> **Problem statement**:
Could you print, exactly as they stand, the lines from the one holding "refine (proj2 (apt_is_lost" to the end of the data below, and nothing more?

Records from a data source

▬▬▬▬▬▬▬▬▬▬

(* ===== verification/SignalingFacts.v ===== *)
(** * Properties of the signaling messages

    What crosses the wire: the round trip of the structs of [signaling_models.h]
    through [serialization.hpp], and which members a document is read from. *)

From stdpp Require Import base gmap strings list.
From Stdlib Require Import ZArith Lia.
From S2P Require Import Prelude Json SignalingModels.

#[local] Open Scope string_scope.
#[local] Open Scope list_scope.

(** ** Round trip *)

(** C13: what is sent is what is received.  For every struct of the protocol
    without member initializers (all that the client parses: they have
    [LawfulModel] and [PlainModel] instances), writing an object with [toJsonStr] and reading the text back with [fromJsonString] gives the
    same object, provided the JSON library reads its own output, the listed
    members hold representable values and the others are empty. *)
Theorem wire_roundtrip {A} `{LawfulModel A, !DefaultInit A, !PlainModel A} print parse (m : A) :
  model_wf m = true -> parse (print (jserialize m)) = Some (jserialize m) ->
  fromJsonString parse default_init (toJsonStr print m) = Ok m.
Proof. intros Hwf Hp. unfold fromJsonString, toJsonStr. rewrite Hp. by apply jdeserialize_plain. Qed.

Definition sample_notification : NewPeerNotification :=
  mk_NewPeerNotification (Some true) (Some "newPeer")
    (Some (mk_NewPeerNotification_Data (Some "bob") (Some "Bob")
             (Some (mk_NewPeerNotification_Device None (Some "chrome") None)))).

Lemma wire_roundtrip_witness :
  fromJsonString (fun _ => Some (jserialize sample_notification)) default_init
    (toJsonStr (fun _ => "") sample_notification) = Ok sample_notification.
Proof. apply wire_roundtrip; vm_compute; reflexivity. Defined.

(** ** What is read *)

Lemma json_deserialize_local fs ms ms' t :
  Forall (fun f => lawful (fd_ser f)) fs ->
  (forall k, k ∈ fd_name <$> fs -> find_member k ms = find_member k ms') ->
  json_deserialize fs (JObject ms) t = json_deserialize fs (JObject ms') t.
Proof.
  induction fs as [|f fs IH]; simpl; [done|]. intros Hl Hk. inversion Hl as [|?? Hf Hfs]; subst.
  assert (Hm : find_member (fd_name f) ms = find_member (fd_name f) ms') by (apply Hk; by left).
  unfold optional_backward, FindMember. simpl. rewrite <- Hm.
  rewrite (IH t.2) by (done || (intros k Hin; apply Hk; by right)).
  destruct (find_member (fd_name f) ms) as [x|]; [|done]. destruct (IsNull x); [done|].
  rewrite (lw_local (lawful := Hf) ms ms') by (apply Hk; by left). done.
Qed.

(** Only the listed members count.  Two documents that agree on the first
    occurrence of every listed name are read alike: unknown members, the order
    of members and later duplicates make no difference. *)
Theorem only_listed_members_count {A} `{LawfulModel A} ms ms' (m : A) :
  (forall k, k ∈ fd_name <$> fm_fields A -> find_member k ms = find_member k ms') ->
  jdeserialize (JObject ms) m = jdeserialize (JObject ms') m.
Proof.
  intros Hk. unfold jdeserialize. by rewrite (json_deserialize_local _ ms ms') by (apply lm_fields || done).
Qed.

Lemma only_listed_members_count_witness :
  jdeserialize (JObject [("ok", JBool true); ("unknown", JNull); ("id", JInt 7); ("ok", JBool false)])
    (default_init : BasicResponse) =
  jdeserialize (JObject [("id", JInt 7); ("ok", JBool true)]) (default_init : BasicResponse).
Proof.
  apply only_listed_members_count. intros k Hk. cbn in Hk.
  repeat (apply elem_of_cons in Hk as [->|Hk]; [reflexivity|]). by apply not_elem_of_nil in Hk.
Defined.

(** ** Members left out of a FIELDS_MAP *)

(** The [apt] of the codec parameters never reaches the server: the member
    is declared but not listed in the [FIELDS_MAP] of
    [JoinRequest::Parameters], so two objects that differ in it only are written
    alike, and reading a device's capabilities drops the value. *)
Lemma apt_is_lost (p : JoinRequest_Parameters) (apt : option Z) ms (p0 p1 : JoinRequest_Parameters) :
  jserialize (mk_JoinRequest_Parameters apt (JoinRequest_Parameters_levelAsymmetryAllowed p)
    (JoinRequest_Parameters_packetizationMode p) (JoinRequest_Parameters_profileLevelId p)
    (JoinRequest_Parameters_xGoogleStartBitrate p) (JoinRequest_Parameters_minptime p)
    (JoinRequest_Parameters_useinbandfec p) (JoinRequest_Parameters_profileId p)) = jserialize p /\
  (jdeserialize (JObject ms) p0 = Ok p1 -> JoinRequest_Parameters_apt p1 = JoinRequest_Parameters_apt p0).
Proof.
  split; [by destruct p|]. unfold jdeserialize.
  destruct (json_deserialize _ _ _) as [t|]; [|done]. cbn -[tuple].
  intros [= <-]. by destruct t as (?&?&?&?&?&?&?&?).
Qed.

Lemma apt_is_lost_witness :
  jserialize (mk_JoinRequest_Parameters (Some 96%Z) None None None None None None None) =
    jserialize (mk_JoinRequest_Parameters None None None None None None None None) /\
  exists p1, jdeserialize (JObject [("apt", JInt 96)]) default_init = Ok p1 /\ JoinRequest_Parameters_apt p1 = None.
Proof.
  split.
  - apply (apt_is_lost (mk_JoinRequest_Parameters None None None None None None None None) (Some 96%Z) []
      default_init default_init).
  - exists default_init. split; [vm_compute; reflexivity|].
    refine (proj2 (apt_is_lost default_init None [("apt", JInt 96%Z)] default_init default_init) _).
    vm_compute. reflexivity.
Defined.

▬▬▬▬▬▬▬▬▬▬

> **Answer box**:
    refine (proj2 (apt_is_lost default_init None [("apt", JInt 96%Z)] default_init default_init) _).
    vm_compute. reflexivity.
Defined.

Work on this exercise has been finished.